(** ** Entries *)

Lemma unregister_wf m sid e f :
  mux_wf m -> streams m !! sid = Some e ->
  (forall c, cells m !! entry_cell e = Some c -> cell_released (f c) /\
     chan_wf STREAM_CHANNEL_SIZE (data_ch (f c))) ->
  mux_wf (update_cell (set_streams m (delete sid (streams m))) (entry_cell e) f).
Proof.
  intros Hm He Hf. set (m1 := set_streams m (delete sid (streams m))).
  assert (Hsub : forall s x, streams m1 !! s = Some x -> s <> sid /\ streams m !! s = Some x).
  { intros s x. unfold m1. cbn [streams set_streams]. rewrite lookup_delete_Some. intros [? ?]. split; congruence. }
  assert (Howned : forall j, j <> entry_cell e -> owned m j -> owned m1 j).
  { intros j Hj (s & x & Hs & Hx). exists s, x. split; [| done]. unfold m1. cbn [streams set_streams].
    rewrite lookup_delete_ne; [done |]. intros <-. congruence. }
  assert (Hnot : ~ owned m1 (entry_cell e)).
  { intros (s & x & Hs & Hx). apply Hsub in Hs as [Hne Hs]. apply Hne. by eapply wf_inj. }
  constructor; try apply Hm.
  - intros s x Hs. apply Hsub in Hs as [Hne Hs]. destruct (wf_entry m Hm s x Hs) as [c Hc].
    exists c. apply lookup_update_cell. exists c. split; [done |]. case_decide; [| done].
    exfalso. apply Hne. by eapply wf_inj.
  - intros s1 s2 e1 e2 [_ H1]%Hsub [_ H2]%Hsub. by eapply wf_inj.
  - intros j c (c0 & H0 & _)%lookup_update_cell. by apply (wf_fresh m Hm j c0).
  - intros j c (c0 & H0 & ->)%lookup_update_cell. case_decide; subst; [by apply Hf | by eapply (wf_data m)].
  - intros j c (c0 & H0 & ->)%lookup_update_cell Ho. case_decide; subst; [done |].
    eapply (wf_open m); [done | done |]. destruct Ho as (s & x & Hs & Hx). exists s, x.
    split; [| done]. by apply Hsub.
  - intros j c (c0 & H0 & ->)%lookup_update_cell Ho. case_decide; subst; [by apply Hf |].
    eapply (wf_released m); [done | done |]. intros Hm'. by apply Ho, Howned.
Qed.

Lemma remove_stream_wf m sid : mux_wf m -> mux_wf (remove_stream m sid).
Proof.
  intros Hm. unfold remove_stream. destruct (streams m !! sid) as [e |] eqn:He; [| done].
  apply unregister_wf; try done. intros c Hc. split; [done |]. by apply (wf_data m Hm) in Hc.
Qed.

Lemma remove_stream_gone m sid : streams (remove_stream m sid) !! sid = None.
Proof.
  unfold remove_stream. destruct (streams m !! sid) eqn:E; [| done]. cbn. apply lookup_delete_eq.
Qed.

Lemma remove_stream_sub m sid s e :
  streams (remove_stream m sid) !! s = Some e -> streams m !! s = Some e /\ s <> sid.
Proof.
  unfold remove_stream. destruct (streams m !! sid) eqn:E.
  - cbn. rewrite lookup_delete_Some. intros [? ?]. split; congruence.
  - intros Hs. split; [done | congruence].
Qed.

Lemma remove_stream_next m sid : next_cell (remove_stream m sid) = next_cell m.
Proof. unfold remove_stream. by destruct (streams m !! sid). Qed.

Lemma remove_stream_cell m sid i : is_Some (cells (remove_stream m sid) !! i) <-> is_Some (cells m !! i).
Proof.
  unfold remove_stream. destruct (streams m !! sid) as [e |]; [| done].
  unfold drop_entry, update_cell. cbn [cells set_cells set_streams].
  destruct (decide (entry_cell e = i)) as [<- |].
  - by rewrite lookup_alter_eq, fmap_is_Some.
  - by rewrite lookup_alter_ne.
Qed.

(** Registering an absent stream under a freshly allocated cell. *)
Lemma add_fresh_wf m m' sid e c :
  mux_wf m -> streams m !! sid = None -> entry_cell e = next_cell m -> cell_open c ->
  chan_wf STREAM_CHANNEL_SIZE (data_ch c) ->
  streams m' = <[sid := e]> (streams m) -> cells m' = <[next_cell m := c]> (cells m) ->
  next_cell m' = S (next_cell m) ->
  writer_ch m' = writer_ch m -> ctrl_ch m' = ctrl_ch m -> new_stream_ch m' = new_stream_ch m -> mux_wf m'.
Proof.
  intros Hm Hn Hi Ho Hd Es Ec En Ew Et Eb.
  assert (Hne : forall s x, streams m !! s = Some x -> entry_cell x <> next_cell m).
  { intros s x Hx E. destruct (wf_entry m Hm s x Hx) as [c0 H0]. apply (wf_fresh m Hm) in H0. lia. }
  assert (How : forall j, owned m' j <-> owned m j \/ j = next_cell m).
  { intros j. unfold owned. rewrite Es. split.
    - intros (s & x & Hs & Hj). apply lookup_insert_Some in Hs as [[-> ->] | [? Hs]];
        [right; congruence | left; eauto].
    - intros [(s & x & Hs & Hj) | ->]; [exists s, x | exists sid, e]; (split; [| done]).
      + rewrite lookup_insert_ne; [done |]. congruence.
      + apply lookup_insert_eq. }
  assert (Hfr : cells m !! next_cell m = None).
  { destruct (cells m !! next_cell m) eqn:E; [| done]. apply (wf_fresh m Hm) in E. lia. }
  constructor; rewrite ?Ew, ?Et, ?Eb, ?En; try apply Hm.
  - intros s x. rewrite Es, Ec. intros [[-> ->] | [? Hs]]%lookup_insert_Some.
    + exists c. rewrite Hi. apply lookup_insert_eq.
    + destruct (wf_entry m Hm s x Hs) as [c0 H0]. exists c0. rewrite lookup_insert_ne; [done |].
      intros E. by apply (Hne s x Hs).
  - intros s1 s2 e1 e2. rewrite Es.
    intros [[-> ->] | [? H1]]%lookup_insert_Some [[-> ->] | [? H2]]%lookup_insert_Some E; try done.
    + destruct (Hne s2 e2 H2). congruence.
    + destruct (Hne s1 e1 H1). congruence.
    + by eapply (wf_inj m).
  - intros j c0. rewrite Ec. intros [[<- _] | [? H0]]%lookup_insert_Some; [lia |].
    apply (wf_fresh m Hm) in H0. lia.
  - intros j c0. rewrite Ec. intros [[<- <-] | [? H0]]%lookup_insert_Some; [done |]. by eapply (wf_data m).
  - intros j c0. rewrite Ec, How. intros [[<- <-] | [? H0]]%lookup_insert_Some; [done |].
    intros [Hj | ->]; [by eapply (wf_open m) | done].
  - intros j c0. rewrite Ec, How. intros [[<- <-] | [? H0]]%lookup_insert_Some; [tauto |].
    intros Hj. eapply (wf_released m); [done | done | tauto].
Qed.

Lemma alloc_remove_streams m c sid : streams (remove_stream (alloc_cell m c) sid) = streams (remove_stream m sid).
Proof. unfold remove_stream. cbn [streams alloc_cell]. by destruct (streams m !! sid). Qed.

Lemma alloc_remove_cells m c sid :
  mux_wf m -> cells (remove_stream (alloc_cell m c) sid) = <[next_cell m := c]> (cells (remove_stream m sid)).
Proof.
  intros Hm. unfold remove_stream. cbn [streams alloc_cell]. destruct (streams m !! sid) as [e |] eqn:E; [| done].
  unfold drop_entry, update_cell. cbn [cells set_cells set_streams alloc_cell].
  destruct (wf_entry m Hm sid e E) as [c0 H0]. apply (wf_fresh m Hm) in H0.
  apply alter_insert_ne. lia.
Qed.

Lemma register_fresh_wf m sid e c :
  mux_wf m -> entry_cell e = next_cell m -> cell_open c -> chan_wf STREAM_CHANNEL_SIZE (data_ch c) ->
  mux_wf (insert_stream (alloc_cell m c) sid e).
Proof.
  intros Hm Hi Ho Hd. pose proof (remove_stream_wf m sid Hm) as Hr.
  pose proof (remove_stream_next m sid) as Hn.
  eapply (add_fresh_wf (remove_stream m sid) _ sid e c); try done; unfold insert_stream; cbn [streams cells set_streams].
  - apply remove_stream_gone.
  - by rewrite Hn.
  - by rewrite alloc_remove_streams.
  - by rewrite Hn, alloc_remove_cells.
  - rewrite Hn. unfold remove_stream. cbn. by destruct (streams m !! sid).
  - unfold remove_stream. cbn. by destruct (streams m !! sid).
  - unfold remove_stream. cbn. by destruct (streams m !! sid).
  - unfold remove_stream. cbn. by destruct (streams m !! sid).
Qed.

(** ** Every operation keeps the invariant *)

Create HintDb mux discriminated.
#[export] Hint Resolve set_writer_wf set_ctrl_wf set_new_stream_wf set_health_wf set_alive_wf set_permit_wf
  bump_stream_id_wf remove_stream_wf try_send_wf poll_recv_wf wf_writer wf_ctrl wf_new : mux.

Lemma new_inner_wf i h c : mux_wf (new_inner i h c).
Proof.
  constructor; cbn; try (split; [by apply channel_ok | done]); try done.
Qed.

Lemma new_cell_open m : cell_open (new_cell m) /\ chan_wf STREAM_CHANNEL_SIZE (data_ch (new_cell m)).
Proof. done. Qed.

Lemma register_stream_wf m sid : mux_wf m -> mux_wf (register_stream m sid).1.
Proof. intros Hm. by apply register_fresh_wf. Qed.

Lemma consumed_wf m r n : mux_wf m -> mux_wf (consumed m r n).1.
Proof.
  intros Hm. unfold consumed. cbv zeta. case_cmp; [done |].
  destruct (try_send (ctrl_ch m) _) eqn:E1; cbn [fst]; eauto with mux;
    destruct (try_send (writer_ch m) _) eqn:E2; cbn [fst]; eauto with mux.
Qed.

Lemma consumed_opt_wf m r n : mux_wf m -> mux_wf (consumed_opt m r n).1.
Proof.
  intros Hm. unfold consumed_opt. destruct r as [r |]; [| done].
  pose proof (consumed_wf m r n Hm). by destruct (consumed m r n).
Qed.

Lemma recv_cell_wf m i r : mux_wf m -> mux_wf (recv_cell m i r).1.1.
Proof.
  intros Hm. unfold recv_cell. destruct (cells m !! i) as [c |] eqn:Ec; [| done].
  destruct (poll_recv (data_ch c)) as [d ch | |] eqn:Ep; [| done..].
  set (m1 := update_cell _ _ _). assert (H1 : mux_wf m1).
  { apply update_cell_wf; [done |]. intros c' Hc'. assert (c' = c) as -> by congruence.
    assert (Et : tx_gone ch = tx_gone (data_ch c)) by (apply poll_recv_msg in Ep as [_ ->]; done).
    split_and!; [done | exact Et |]. intros Hw. by apply (poll_recv_wf _ _ _ _ Hw) in Ep. }
  pose proof (consumed_opt_wf m1 r (zlen d) H1). by destruct (consumed_opt m1 r (zlen d)).
Qed.

Lemma writer_send_wf m f : mux_wf m -> mux_wf (writer_send m f).1.
Proof. intros Hm. unfold writer_send. destruct (try_send _ _) eqn:E; cbn [fst]; eauto with mux. Qed.

Lemma ctrl_send_wf m f : mux_wf m -> mux_wf (ctrl_send m f).1.
Proof. intros Hm. unfold ctrl_send. destruct (try_send _ _) eqn:E; cbn [fst]; eauto with mux. Qed.

Lemma try_acquire_closed w n : window_closed (try_acquire w n).2 = window_closed w.
Proof. unfold try_acquire. by repeat case_cmp. Qed.

Lemma acquire_cell_wf m i n : mux_wf m -> mux_wf (acquire_cell m i n).1.
Proof.
  intros Hm. unfold acquire_cell. destruct (cells m !! i) as [c |] eqn:Ec; [| done].
  pose proof (try_acquire_closed (window c) n) as Hw.
  destruct (try_acquire (window c) n) as [r w]. cbn [snd] in Hw.
  set (m1 := update_cell _ _ _). assert (H1 : mux_wf m1).
  { apply update_cell_wf; [done |]. intros c' Hc'. assert (c' = c) as -> by congruence. done. }
  by destruct r as [[] |].
Qed.

Lemma send_data_step_wf m i sid d s : mux_wf m -> mux_wf (send_data_step m i sid d s).1.1.
Proof.
  intros Hm. destruct s as [| | off | off n]; cbn [send_data_step].
  - by repeat case_cmp.
  - pose proof (writer_send_wf m (data_frame sid []) Hm). by destruct (writer_send _ _) as [? [[] |]].
  - case_cmp; [| done]. pose proof (acquire_cell_wf m i (Z.min (zlen d - off) SEND_CHUNK_MAX) Hm).
    by destruct (acquire_cell _ _ _) as [? [[] |]].
  - pose proof (writer_send_wf m (data_frame sid (ztake n (zdrop off d))) Hm).
    by destruct (writer_send _ _) as [? [[] |]].
Qed.

Lemma send_data_wf fuel m i sid d s : mux_wf m -> mux_wf (send_data fuel m i sid d s).1.1.
Proof.
  revert m s. induction fuel as [| fuel IH]; intros m s Hm; [done |]. cbn [send_data].
  pose proof (send_data_step_wf m i sid d s Hm). destruct (send_data_step _ _ _ _ _) as [[m' s'] [[r |] |]]; auto.
Qed.

Lemma close_on_drop_wf m sid : mux_wf m -> mux_wf (close_on_drop m sid).
Proof. intros Hm. unfold close_on_drop. destruct (try_send _ _) eqn:E; eauto with mux. Qed.

Lemma drop_receiver_wf m i : mux_wf m -> mux_wf (drop_receiver m i).
Proof.
  intros Hm. apply update_cell_wf; [done |]. intros c Hc. split_and!; try done.
  by apply drop_rx_wf.
Qed.

#[export] Hint Resolve new_inner_wf register_stream_wf consumed_wf recv_cell_wf writer_send_wf ctrl_send_wf
  acquire_cell_wf send_data_wf close_on_drop_wf drop_receiver_wf : mux.

(** ** Dispatch *)

Lemma health_record_wf now m e : mux_wf m -> mux_wf (health_record now m e).
Proof. intros Hm. unfold health_record. destruct (relay_health m); eauto with mux. Qed.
-=-=-
AIM OF THE EXERCISE
Extract the lines of the preceding material that run from the line with "Lemma remove_stream_gone m" through the line with "[done |]. congruence.", inclusive, reproducing them exactly and adding nothing.

ANSWER TO THIS EXERCISE
Lemma remove_stream_gone m sid : streams (remove_stream m sid) !! sid = None.
Proof.
  unfold remove_stream. destruct (streams m !! sid) eqn:E; [| done]. cbn. apply lookup_delete_eq.
Qed.

Lemma remove_stream_sub m sid s e :
  streams (remove_stream m sid) !! s = Some e -> streams m !! s = Some e /\ s <> sid.
Proof.
  unfold remove_stream. destruct (streams m !! sid) eqn:E.
  - cbn. rewrite lookup_delete_Some. intros [? ?]. split; congruence.
  - intros Hs. split; [done | congruence].
Qed.

Lemma remove_stream_next m sid : next_cell (remove_stream m sid) = next_cell m.
Proof. unfold remove_stream. by destruct (streams m !! sid). Qed.

Lemma remove_stream_cell m sid i : is_Some (cells (remove_stream m sid) !! i) <-> is_Some (cells m !! i).
Proof.
  unfold remove_stream. destruct (streams m !! sid) as [e |]; [| done].
  unfold drop_entry, update_cell. cbn [cells set_cells set_streams].
  destruct (decide (entry_cell e = i)) as [<- |].
  - by rewrite lookup_alter_eq, fmap_is_Some.
  - by rewrite lookup_alter_ne.
Qed.

(** Registering an absent stream under a freshly allocated cell. *)
Lemma add_fresh_wf m m' sid e c :
  mux_wf m -> streams m !! sid = None -> entry_cell e = next_cell m -> cell_open c ->
  chan_wf STREAM_CHANNEL_SIZE (data_ch c) ->
  streams m' = <[sid := e]> (streams m) -> cells m' = <[next_cell m := c]> (cells m) ->
  next_cell m' = S (next_cell m) ->
  writer_ch m' = writer_ch m -> ctrl_ch m' = ctrl_ch m -> new_stream_ch m' = new_stream_ch m -> mux_wf m'.
Proof.
  intros Hm Hn Hi Ho Hd Es Ec En Ew Et Eb.
  assert (Hne : forall s x, streams m !! s = Some x -> entry_cell x <> next_cell m).
  { intros s x Hx E. destruct (wf_entry m Hm s x Hx) as [c0 H0]. apply (wf_fresh m Hm) in H0. lia. }
  assert (How : forall j, owned m' j <-> owned m j \/ j = next_cell m).
  { intros j. unfold owned. rewrite Es. split.
    - intros (s & x & Hs & Hj). apply lookup_insert_Some in Hs as [[-> ->] | [? Hs]];
        [right; congruence | left; eauto].
    - intros [(s & x & Hs & Hj) | ->]; [exists s, x | exists sid, e]; (split; [| done]).
      + rewrite lookup_insert_ne; [done |]. congruence.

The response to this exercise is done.